KQL — Microsoft Sentinel / Defender
let TimeFrame = 1h;
let ShadowCopyDeletion = 
  DeviceProcessEvents
  | where Timestamp > ago(TimeFrame)
  | where ProcessCommandLine has "delete" and ProcessCommandLine has "shadow" 
      and (FileName == "vssadmin.exe" or FileName == "wmic.exe");
let SuspiciousExec = 
  DeviceProcessEvents
  | where Timestamp > ago(TimeFrame)
  | where FolderPath has @"\Temp\" or FolderPath has @"\AppData\Local\Temp"
  | where FileName in ("rundll32.exe", "powershell.exe", "cmd.exe")
  | project DeviceId, DeviceName, Timestamp, ProcessCommandLine, InitiatingProcessFileName;
ShadowCopyDeletion
| join kind=inner SuspiciousExec on DeviceId, Timestamp
| project Timestamp, DeviceName, ProcessCommandLine, InitiatingProcessFileName
| order by Timestamp desc

Velociraptor VQL

This VQL artifact hunts for the presence of Conti ransom notes or the specific process manipulation patterns associated with the encryption phase.

VQL — Velociraptor
-- Hunt for Conti Ransomware Indicators
SELECT 
  OSPath,
  Mtime,
  Size,
  Mode.String
FROM glob(globs="C:\\*", root="/")
WHERE Name =~ "README.*.txt" 
   AND Mtime > now() - 24h

-- Hunt for processes manipulating shadow copies or running from temp
SELECT Pid, Name, Exe, CommandLine, StartTime
FROM pslist()
WHERE Exe =~ "vssadmin.exe" 
   OR Exe =~ "wmic.exe"
   OR (Exe =~ "rundll32.exe" AND CommandLine =~ ".dll")

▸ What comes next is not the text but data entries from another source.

Lemma performAll_initializing cs (s : Sys W) :
  initializing (trk s) = true ->
  Forall (fun x => x = None) (result (performAll E cs s)) ->
  initializing (trk (final (performAll E cs s))) = true.
Proof.
  revert s. induction cs as [|c cs IH]; intros s Hi Hall; [exact Hi|].
  destruct (performAll_cons c cs s) as [Hres Hfin].
  rewrite Hres in Hall. rewrite Hfin. inversion Hall as [|x xs Hc Hcs]; subst.
  apply IH; [|exact Hcs]. clear IH Hall Hcs Hres Hfin.
  destruct (isReset c) eqn:Hr.
  - destruct c; try discriminate.
    rewrite (proj2 (perform_reset s)). apply reset_initializing.
  - destruct c as [sw cm| | | | | | | | | | | | | |].
    1:{ cbn [perform] in *.
        destruct (getNextChunk E sw cm s) as [[b s'] l] eqn:H.
        cbn [result final fst snd] in *. subst b.
        now apply (getNextChunk_None _ _ _ _ _ H). }
    all: apply (keeps_perform E (fun t => initializing t = true));
      try (intros; cbn; assumption); try reflexivity; try discriminate;
      assumption.
Qed.

(** C3: after construction or after [reset], whatever is called in between
    and however often [getNextChunk] came back empty-handed, the first
    [getNextChunk] that hands out a chunk sends no SegmentGap notification,
    whichever segment number the representation substituted; and it is that
    call which ends the initializing state. *)
Theorem first_chunk_sends_no_gap (s0 : Sys W) (cs : list (Call (W:=W)))
        sw cm (r : ChunkInterface) :
  justStarted E s0 ->
  Forall (fun x => x = None) (result (performAll E cs s0)) ->
  result (getNextChunk E sw cm (final (performAll E cs s0))) = Some r ->
  ~ In SegmentGapEvent
      (events (sent (getNextChunk E sw cm (final (performAll E cs s0))))) /\
  initializing (trk (final (performAll E cs s0))) = true /\
  initializing (trk (final (getNextChunk E sw cm (final (performAll E cs s0))))) = false.
Proof.
  intros Hstart Hall Hr.
  assert (Hi0 : initializing (trk s0) = true).
  { destruct Hstart as [(l & bl & a & ->) | (s & ->)]; [reflexivity|].
    apply reset_initializing. }
  pose proof (performAll_initializing cs s0 Hi0 Hall) as Hi.
  set (s1 := final (performAll E cs s0)) in *.
  destruct (getNextChunk E sw cm s1) as [[b s'] l] eqn:H.
  cbn [result final sent fst snd] in *. subst b.
  apply getNextChunk_Some in H.
  destruct H as (aset & entry & ck & seen & lpre & _ & _ & _ & _ & _ & _
                 & _ & _ & _ & Hseen & Ht' & Hpre & ->).
  assert (Hg : gapOf (trk s1) entry = false).
  { unfold gapOf. now rewrite Hi. }
  rewrite Hg in *. split; [|split].
  - rewrite In_events_after_prelude by (assumption || reflexivity).
    destruct (discontinuityOf (trk s1) ck); cbn; intuition congruence.
  - exact Hi.
  - rewrite Ht'. exact Hseen.
Qed.


Lemma bind_ret_None {A B} (m : M W A) (s : Sys W) :
  result (bind m (fun _ => ret (@None B)) s) = None.
Proof. unfold bind, ret. destruct (m s) as [[? ?] ?]. reflexivity. Qed.

Lemma perform_other_result c (s : Sys W) :
  (forall sw cm, c <> CallGetNextChunk sw cm) ->
  result (perform E c s) = None.
Proof.
  intros Hg. destruct c; cbn [perform]; try apply bind_ret_None.
  now contradiction (Hg switch_allowed cm).
Qed.

Lemma performAll_unsupported cs (s : Sys W) :
  format (trk s) = Unsupported ->
  forallb (fun c => negb (isReset c)) cs = true ->
  Forall (fun x => x = None) (result (performAll E cs s)) /\
  format (trk (final (performAll E cs s))) = Unsupported.
Proof.
  revert s. induction cs as [|c cs IH]; intros s Hf Hnr.
  - split; [constructor | exact Hf].
  - cbn [forallb] in Hnr. apply andb_true_iff in Hnr as [Hc Hcs].
    apply negb_true_iff in Hc.
    destruct (performAll_cons c cs s) as [Hres Hfin].
    rewrite Hres, Hfin.
    assert (Hstep : result (perform E c s) = None /\
                    format (trk (final (perform E c s))) = Unsupported).
    { destruct c as [sw cm| | | | | | | | | | | | | |].
      1: exact (getNextChunk_Unsupported sw cm s Hf).
      all: split;
        [ apply perform_other_result; discriminate
        | apply (keeps_perform E (fun t => format t = Unsupported));
          try (intros; cbn; assumption); try reflexivity; try discriminate;
          assumption ]. }
    destruct Hstep as [Hr Hf'].
    destruct (IH _ Hf' Hcs) as [Hall Hfinal].
    split; [constructor; assumption | exact Hfinal].
Qed.
(** * Image compositing engine of the photo booth: a shallow embedding

    The functions of [utils/imageComposite.js] are embedded one by one:
    [extractStripFromComposite], [getPageSizeFromGrid],
    [createStripGridComposite] and [createGridComposite].

    Conventions of the embedding.
    - A JavaScript number is an exact rational ([Q]); [Math.round x] is
      [floor (x + 1/2)].  NaN, infinities and binary64 rounding are outside
      the model, so every statement below is about exact arithmetic.
    - Grid column and row counts are integers ([Z]), absent fields are
      [None].
    - [throw] and promise rejection are the [Throw] completion.
    - The object literal [gridToPageSize] is a finite map on its own keys;
      identifiers that name members inherited from [Object.prototype] are
      outside the model.
    - The browser (image decoder, canvas rasteriser) is an interface
      ([Browser]) with the two laws of canvas drawing the proofs rely on. *)

From Stdlib Require Import QArith Qround Qabs Qminmax ZArith List String Bool Lia Lqa.
From Stdlib Require Import DecimalString.
Import ListNotations.

Open Scope string_scope.
Open Scope list_scope.
Open Scope Q_scope.

(** ** JavaScript numbers *)

Module Math.

Definition round (x : Q) : Z := Qfloor (x + (1 # 2)).
Definition floor (x : Q) : Z := Qfloor x.
Definition min (x y : Q) : Q := Qmin x y.
Definition max (x y : Q) : Q := Qmax x y.
Definition abs (x : Q) : Q := Qabs x.

End Math.

(** [a < b] and [a > b] on numbers, as booleans. *)
Definition Qltb (a b : Q) : bool :=
  match a ?= b with Lt => true | _ => false end.
Definition Qgtb (a b : Q) : bool := Qltb b a.

(** An integer printed by a template literal. *)
Definition show (z : Z) : string := NilZero.string_of_int (Z.to_int z).

(** ** Completions: normal return, or a thrown value *)

Inductive JsError : Type :=
| Error (message : string)   (* new Error(message) *)
| TypeError                  (* property read on null or undefined *)
| ErrorEvent.                (* the event an Image hands to onerror *)

Inductive Completion (A : Type) : Type :=
| Normal (a : A)
| Throw (e : JsError).
Arguments Normal {A} a.
Arguments Throw {A} e.

Definition cbind {A B} (m : Completion A) (f : A -> Completion B) : Completion B :=
  match m with
  | Normal a => f a
  | Throw e => Throw e
  end.

Notation "x <- m ;; k" := (cbind m (fun x => k))
  (at level 61, m at next level, right associativity).

(** ** Data model *)

Record GridDescriptor : Type := mkGrid {
  id : option string;
  cols : option Z;
  rows : option Z;
  isStripGrid : bool
}.

(** What a caller may pass as [grid]: nothing, [null], a legacy identifier
    string, or a descriptor object. *)
Inductive GridArg : Type :=
| GridUndefined
| GridNull
| GridId (s : string)
| GridObj (g : GridDescriptor).

Record PageSizeConfig : Type := mkPage {
  widthInches : Q;
  heightInches : Q;
  pageSize : string
}.

(** [!grid] *)
Definition grid_falsy (grid : GridArg) : bool :=
  match grid with
  | GridUndefined | GridNull => true
  | GridId s => if string_dec s "" then true else false
  | GridObj _ => false
  end.

(** [grid.id], [grid.cols], [grid.rows], [grid.isStripGrid]: a read on
    [null] or [undefined] throws, a read on a string primitive yields
    [undefined]. *)
Definition read_field {A} (f : GridDescriptor -> option A) (grid : GridArg)
  : Completion (option A) :=
  match grid with
  | GridUndefined | GridNull => Throw TypeError
  | GridId _ => Normal None
  | GridObj g => Normal (f g)
  end.

Definition read_flag (grid : GridArg) : Completion bool :=
  match grid with
  | GridUndefined | GridNull => Throw TypeError
  | GridId _ => Normal false
  | GridObj g => Normal (isStripGrid g)
  end.

(** [v || 1] on a count: [undefined] and [0] are falsy. *)
Definition or_one (v : option Z) : Z :=
  match v with
  | None => 1
  | Some z => if (z =? 0)%Z then 1%Z else z
  end.

(** [!v] on a count. *)
Definition count_falsy (v : option Z) : bool :=
  match v with
  | None => true
  | Some z => (z =? 0)%Z
  end.

(** ** getPageSizeFromGrid *)

Definition page4x6 : PageSizeConfig := mkPage 4 6 "4x6".

Definition gridToPageSize : list (string * PageSizeConfig) :=
  [ ("4x6-single", page4x6);
    ("4x6-2cut", page4x6);
    ("4x6-4cut", page4x6);
    ("4x6-6cut", page4x6);
    ("strip-grid", page4x6);
    ("5x5-single", page4x6);
    ("2x4-vertical-2", page4x6);
    ("5x7-6cut", page4x6) ].

Fixpoint lookup {V} (m : list (string * V)) (k : string) : option V :=
  match m with
  | [] => None
  | (k', v) :: m' => if string_dec k k' then Some v else lookup m' k
  end.

(** A property key: [undefined] is converted to the string "undefined". *)
Definition property_key (k : option string) : string :=
  match k with
  | None => "undefined"
  | Some s => s
  end.

Record StandardSize : Type := mkSize { w : Q; h : Q; name : string }.

Definition standardSizes : list StandardSize :=
  [ mkSize 2 4 "2x4"; mkSize 4 6 "4x6"; mkSize 5 7 "5x7"; mkSize 8 10 "8x10" ].

Definition cellWidth : Q := 2.
Definition cellHeight : Q := 3.
Definition margin : Q := 0.1.

(** The candidate page size of the fallback, from the effective counts. *)
Definition candidateWidth (cols : Z) : Q :=
  cellWidth * inject_Z cols + margin * (inject_Z cols - 1).
Definition candidateHeight (rows : Z) : Q :=
  cellHeight * inject_Z rows + margin * (inject_Z rows - 1).

Definition diff (widthInches heightInches : Q) (size : StandardSize) : Q :=
  Math.abs (widthInches - w size) + Math.abs (heightInches - h size).

(** One turn of the [forEach] that looks for the closest standard size;
    the state is [(closest, minDiff)]. *)
Definition closer (widthInches heightInches : Q)
  (st : StandardSize * Q) (size : StandardSize) : StandardSize * Q :=
  let d := diff widthInches heightInches size in
  if Qltb d (snd st) then (size, d) else st.

Definition closestSize (widthInches heightInches : Q) : StandardSize :=
  let closest := hd (mkSize 0 0 "") standardSizes in   (* standardSizes[0] *)
  let minDiff := diff widthInches heightInches closest in
  fst (fold_left (closer widthInches heightInches) standardSizes (closest, minDiff)).

Definition getPageSizeFromGrid (grid : GridArg) : Completion PageSizeConfig :=
  if grid_falsy grid then Normal (mkPage 4 6 "4x6")
  else
    gridId <- match grid with
              | GridId s => Normal (Some s)
              | _ => read_field id grid
              end ;;
    match lookup gridToPageSize (property_key gridId) with
    | Some page => Normal page
    | None =>
        c <- read_field cols grid ;;
        r <- read_field rows grid ;;
        let cols := or_one c in
        let rows := or_one r in
        let widthInches := candidateWidth cols in
        let heightInches := candidateHeight rows in
        let closest := closestSize widthInches heightInches in
        Normal (mkPage (w closest) (h closest) (name closest))
    end.

Example resolve_single :
  getPageSizeFromGrid (GridObj (mkGrid (Some "4x6-single") (Some 1%Z) (Some 1%Z) false))
  = Normal page4x6.
Proof. reflexivity. Qed.

Example resolve_3x3 :
  getPageSizeFromGrid (GridObj (mkGrid None (Some 3%Z) (Some 3%Z) false))
  = Normal (mkPage 8 10 "8x10").
Proof. reflexivity. Qed.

Remediation Script (PowerShell)

Use this script to audit RDP configurations (common Conti entry point) and restore Volume Shadow Copy services if they were disabled. Run this with administrative privileges.

PowerShell
# Audit and Harden RDP against Conti-style brute force
Write-Host "Auditing RDP Configuration..."
$rdpProp = Get-ItemProperty -Path 'HKLM:\System\CurrentControlSet\Control\Terminal Server' -Name 'fDenyTSConnections'
if ($rdpProp.fDenyTSConnections -ne 1) {
    Write-Warning "RDP is Enabled. Disabling for security hardening."
    Set-ItemProperty -Path 'HKLM:\System\CurrentControlSet\Control\Terminal Server' -Name 'fDenyTSConnections' -Value 1
} else {
    Write-Host "RDP is already disabled."
}

# Ensure NLA is required (Legacy)
$nlaProp = Get-ItemProperty -Path 'HKLM:\System\CurrentControlSet\Control\Terminal Server\WinStations\RDP-Tcp' -Name 'UserAuthentication'
if ($nlaProp.UserAuthentication -ne 1) {
    Write-Warning "Network Level Authentication is disabled. Enabling..."
    Set-ItemProperty -Path 'HKLM:\System\CurrentControlSet\Control\Terminal Server\WinStations\RDP-Tcp' -Name 'UserAuthentication' -Value 1
}

# Check for suspicious scheduled tasks (Persistence)
Write-Host "Checking for suspicious scheduled tasks..."
Get-ScheduledTask | Where-Object {$_.Action.Execute -match "powershell|cmd|wscript" -and $_.TaskPath -notmatch "Microsoft"} | Select-Object TaskName, TaskPath, Action

Remediation

  1. Isolate and Contain: If a system is suspected of compromise, immediately disconnect it from the network (physical cable or Wi-Fi disable) to prevent lateral movement common in Conti spreads.
  2. Credential Reset: Assume Active Directory credentials have been compromised. Force a reset for all privileged accounts and any accounts used on the infected machine.
  3. Block RDP at the Perimeter: Conti frequently exploits exposed RDP. Ensure port 3389 is blocked from the internet via firewall policies and utilize VPNs with MFA for remote access.
  4. Review Backups: Ensure backups are immutable and offline. Conti actors specifically target backup software agents; verify the integrity of your backup snapshots.
  5. Investigate Wire Fraud: If a ransom was paid, coordinate with financial institutions and law enforcement. The "Wire Fraud" guilty plea implies financial tracing is a key component of the investigation.